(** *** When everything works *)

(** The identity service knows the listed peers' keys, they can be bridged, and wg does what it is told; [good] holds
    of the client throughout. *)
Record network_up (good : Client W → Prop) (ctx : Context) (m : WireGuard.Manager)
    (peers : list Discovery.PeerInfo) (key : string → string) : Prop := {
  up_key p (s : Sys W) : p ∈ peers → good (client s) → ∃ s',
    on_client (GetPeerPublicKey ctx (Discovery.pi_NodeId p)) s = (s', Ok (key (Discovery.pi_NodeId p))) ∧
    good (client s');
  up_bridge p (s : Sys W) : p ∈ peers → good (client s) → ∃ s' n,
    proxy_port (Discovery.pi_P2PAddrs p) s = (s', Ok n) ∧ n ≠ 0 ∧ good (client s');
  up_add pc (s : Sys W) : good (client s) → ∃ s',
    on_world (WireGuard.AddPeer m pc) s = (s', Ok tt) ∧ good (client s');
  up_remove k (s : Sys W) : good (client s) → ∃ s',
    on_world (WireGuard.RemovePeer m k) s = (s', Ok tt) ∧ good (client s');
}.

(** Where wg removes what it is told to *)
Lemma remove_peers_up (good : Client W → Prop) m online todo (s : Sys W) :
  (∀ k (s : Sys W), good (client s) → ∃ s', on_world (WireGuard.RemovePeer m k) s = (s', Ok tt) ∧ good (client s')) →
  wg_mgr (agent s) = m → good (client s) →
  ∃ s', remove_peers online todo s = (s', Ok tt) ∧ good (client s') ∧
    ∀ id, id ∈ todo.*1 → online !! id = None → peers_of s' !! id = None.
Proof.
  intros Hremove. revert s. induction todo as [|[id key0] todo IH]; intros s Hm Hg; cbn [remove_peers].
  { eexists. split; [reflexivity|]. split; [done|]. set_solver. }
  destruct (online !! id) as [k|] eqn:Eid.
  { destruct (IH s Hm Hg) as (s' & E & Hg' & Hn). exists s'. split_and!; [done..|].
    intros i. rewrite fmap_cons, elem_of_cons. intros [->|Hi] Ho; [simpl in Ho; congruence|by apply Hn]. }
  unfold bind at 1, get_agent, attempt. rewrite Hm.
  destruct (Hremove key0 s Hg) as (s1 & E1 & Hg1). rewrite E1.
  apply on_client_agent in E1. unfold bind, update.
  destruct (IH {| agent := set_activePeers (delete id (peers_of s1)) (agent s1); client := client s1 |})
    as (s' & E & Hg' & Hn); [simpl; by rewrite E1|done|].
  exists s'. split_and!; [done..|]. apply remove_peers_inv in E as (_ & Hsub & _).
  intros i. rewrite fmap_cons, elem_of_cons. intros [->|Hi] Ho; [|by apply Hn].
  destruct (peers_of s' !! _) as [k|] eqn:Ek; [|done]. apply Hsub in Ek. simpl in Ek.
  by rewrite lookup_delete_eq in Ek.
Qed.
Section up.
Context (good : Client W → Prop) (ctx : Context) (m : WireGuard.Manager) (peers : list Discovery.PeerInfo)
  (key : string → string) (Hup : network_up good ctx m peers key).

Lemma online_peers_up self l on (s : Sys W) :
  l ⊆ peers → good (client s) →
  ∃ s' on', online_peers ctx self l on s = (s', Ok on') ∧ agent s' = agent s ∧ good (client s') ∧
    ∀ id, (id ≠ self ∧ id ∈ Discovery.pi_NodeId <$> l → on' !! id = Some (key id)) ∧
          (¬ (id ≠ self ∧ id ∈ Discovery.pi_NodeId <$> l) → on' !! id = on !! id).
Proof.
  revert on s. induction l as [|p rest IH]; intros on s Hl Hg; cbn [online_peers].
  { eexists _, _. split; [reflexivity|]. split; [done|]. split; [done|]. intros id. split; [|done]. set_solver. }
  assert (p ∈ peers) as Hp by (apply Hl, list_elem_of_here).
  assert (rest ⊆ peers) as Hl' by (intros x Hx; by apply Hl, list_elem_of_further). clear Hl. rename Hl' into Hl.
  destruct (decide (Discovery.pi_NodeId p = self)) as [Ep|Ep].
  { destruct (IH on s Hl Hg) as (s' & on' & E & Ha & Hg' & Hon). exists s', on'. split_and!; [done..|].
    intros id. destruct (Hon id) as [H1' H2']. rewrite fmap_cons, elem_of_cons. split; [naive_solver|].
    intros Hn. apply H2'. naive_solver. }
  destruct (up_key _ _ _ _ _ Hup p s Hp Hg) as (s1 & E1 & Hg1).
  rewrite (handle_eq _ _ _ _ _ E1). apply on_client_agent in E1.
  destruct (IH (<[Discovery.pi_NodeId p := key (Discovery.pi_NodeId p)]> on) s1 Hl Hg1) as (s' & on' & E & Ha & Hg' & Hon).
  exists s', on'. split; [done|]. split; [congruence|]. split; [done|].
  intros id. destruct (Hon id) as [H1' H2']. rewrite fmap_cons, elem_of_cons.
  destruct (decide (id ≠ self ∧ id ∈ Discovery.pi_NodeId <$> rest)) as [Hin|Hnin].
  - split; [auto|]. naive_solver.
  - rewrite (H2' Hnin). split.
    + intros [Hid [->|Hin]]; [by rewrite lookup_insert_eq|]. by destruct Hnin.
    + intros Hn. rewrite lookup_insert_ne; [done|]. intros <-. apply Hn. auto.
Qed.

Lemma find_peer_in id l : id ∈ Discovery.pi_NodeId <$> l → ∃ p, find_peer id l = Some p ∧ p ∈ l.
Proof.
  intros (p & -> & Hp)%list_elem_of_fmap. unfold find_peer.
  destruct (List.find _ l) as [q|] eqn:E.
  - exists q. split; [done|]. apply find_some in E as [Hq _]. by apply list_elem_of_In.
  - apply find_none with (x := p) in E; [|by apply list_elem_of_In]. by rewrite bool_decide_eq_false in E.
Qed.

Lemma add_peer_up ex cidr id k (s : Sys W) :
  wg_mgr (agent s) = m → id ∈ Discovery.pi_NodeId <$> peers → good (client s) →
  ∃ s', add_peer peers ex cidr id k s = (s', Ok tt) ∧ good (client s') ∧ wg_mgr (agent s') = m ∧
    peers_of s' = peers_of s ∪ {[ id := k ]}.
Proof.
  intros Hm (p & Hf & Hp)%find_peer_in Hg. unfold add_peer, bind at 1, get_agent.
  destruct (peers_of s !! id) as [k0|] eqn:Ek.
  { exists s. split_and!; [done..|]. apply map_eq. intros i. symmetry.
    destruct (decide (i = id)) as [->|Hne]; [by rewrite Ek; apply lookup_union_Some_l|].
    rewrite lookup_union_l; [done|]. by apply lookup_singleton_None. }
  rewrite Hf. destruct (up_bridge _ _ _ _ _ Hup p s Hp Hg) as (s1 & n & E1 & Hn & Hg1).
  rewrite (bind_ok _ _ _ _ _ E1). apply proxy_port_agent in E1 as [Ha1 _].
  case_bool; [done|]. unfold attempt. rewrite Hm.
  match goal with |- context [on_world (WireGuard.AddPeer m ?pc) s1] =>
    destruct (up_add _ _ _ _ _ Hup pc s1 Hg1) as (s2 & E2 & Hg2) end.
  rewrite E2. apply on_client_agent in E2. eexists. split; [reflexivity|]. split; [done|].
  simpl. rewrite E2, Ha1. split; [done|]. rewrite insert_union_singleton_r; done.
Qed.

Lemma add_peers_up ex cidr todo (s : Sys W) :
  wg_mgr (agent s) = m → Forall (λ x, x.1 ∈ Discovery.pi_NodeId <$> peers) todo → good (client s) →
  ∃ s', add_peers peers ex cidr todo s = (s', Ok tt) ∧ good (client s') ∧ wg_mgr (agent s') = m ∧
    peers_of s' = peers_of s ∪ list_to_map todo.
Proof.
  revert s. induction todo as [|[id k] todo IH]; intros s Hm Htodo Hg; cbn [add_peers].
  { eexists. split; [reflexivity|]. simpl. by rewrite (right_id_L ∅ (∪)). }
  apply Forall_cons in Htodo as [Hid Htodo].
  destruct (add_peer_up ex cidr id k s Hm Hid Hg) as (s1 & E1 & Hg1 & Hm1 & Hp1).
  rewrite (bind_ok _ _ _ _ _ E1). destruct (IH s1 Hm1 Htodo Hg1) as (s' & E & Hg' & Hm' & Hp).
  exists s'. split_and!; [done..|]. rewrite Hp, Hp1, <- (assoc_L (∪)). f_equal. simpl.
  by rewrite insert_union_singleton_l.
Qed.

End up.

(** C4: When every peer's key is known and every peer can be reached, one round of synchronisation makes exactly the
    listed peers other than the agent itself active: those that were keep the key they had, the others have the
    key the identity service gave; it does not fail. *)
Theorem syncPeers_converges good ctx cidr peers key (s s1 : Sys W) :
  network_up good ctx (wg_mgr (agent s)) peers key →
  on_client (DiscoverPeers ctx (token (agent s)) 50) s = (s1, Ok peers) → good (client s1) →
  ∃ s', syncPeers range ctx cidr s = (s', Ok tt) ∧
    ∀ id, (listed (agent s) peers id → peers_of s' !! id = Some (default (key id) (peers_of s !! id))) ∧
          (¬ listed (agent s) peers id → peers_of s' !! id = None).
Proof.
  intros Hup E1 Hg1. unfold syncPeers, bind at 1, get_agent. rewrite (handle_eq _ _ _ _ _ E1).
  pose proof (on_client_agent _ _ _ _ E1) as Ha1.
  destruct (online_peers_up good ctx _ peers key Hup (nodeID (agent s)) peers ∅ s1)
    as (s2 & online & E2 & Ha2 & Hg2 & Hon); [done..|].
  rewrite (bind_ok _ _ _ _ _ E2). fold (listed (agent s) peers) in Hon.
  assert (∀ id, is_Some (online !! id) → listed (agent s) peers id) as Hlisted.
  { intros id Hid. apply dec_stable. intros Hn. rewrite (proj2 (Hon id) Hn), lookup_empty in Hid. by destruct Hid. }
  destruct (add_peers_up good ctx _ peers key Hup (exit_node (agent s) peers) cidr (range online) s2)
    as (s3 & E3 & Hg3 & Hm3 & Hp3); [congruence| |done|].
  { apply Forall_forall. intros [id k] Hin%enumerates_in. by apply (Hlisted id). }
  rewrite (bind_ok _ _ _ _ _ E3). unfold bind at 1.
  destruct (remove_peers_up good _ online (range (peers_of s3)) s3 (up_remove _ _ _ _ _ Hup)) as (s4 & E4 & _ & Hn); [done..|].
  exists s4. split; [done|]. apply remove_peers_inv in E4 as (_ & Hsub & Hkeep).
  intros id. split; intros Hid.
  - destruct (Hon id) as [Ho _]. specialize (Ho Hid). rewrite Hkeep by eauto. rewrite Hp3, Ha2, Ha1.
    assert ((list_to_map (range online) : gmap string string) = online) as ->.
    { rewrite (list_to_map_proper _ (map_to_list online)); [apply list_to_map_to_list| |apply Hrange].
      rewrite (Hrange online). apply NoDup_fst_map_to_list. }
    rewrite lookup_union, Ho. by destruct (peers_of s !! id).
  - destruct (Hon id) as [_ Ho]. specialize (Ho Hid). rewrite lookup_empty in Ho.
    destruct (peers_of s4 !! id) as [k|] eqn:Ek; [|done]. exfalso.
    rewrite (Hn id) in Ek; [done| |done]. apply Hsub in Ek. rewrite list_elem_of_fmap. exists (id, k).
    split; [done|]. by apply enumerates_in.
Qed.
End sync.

Work instruction:
When you reach the line in the material above that holds "(key : string → string) (Hup", begin reproducing lines exactly, and stop after the line that holds "assert (rest ⊆".

Answer to this problem:
  (key : string → string) (Hup : network_up good ctx m peers key).

Lemma online_peers_up self l on (s : Sys W) :
  l ⊆ peers → good (client s) →
  ∃ s' on', online_peers ctx self l on s = (s', Ok on') ∧ agent s' = agent s ∧ good (client s') ∧
    ∀ id, (id ≠ self ∧ id ∈ Discovery.pi_NodeId <$> l → on' !! id = Some (key id)) ∧
          (¬ (id ≠ self ∧ id ∈ Discovery.pi_NodeId <$> l) → on' !! id = on !! id).
Proof.
  revert on s. induction l as [|p rest IH]; intros on s Hl Hg; cbn [online_peers].
  { eexists _, _. split; [reflexivity|]. split; [done|]. split; [done|]. intros id. split; [|done]. set_solver. }
  assert (p ∈ peers) as Hp by (apply Hl, list_elem_of_here).
  assert (rest ⊆ peers) as Hl' by (intros x Hx; by apply Hl, list_elem_of_further). clear Hl. rename Hl' into Hl.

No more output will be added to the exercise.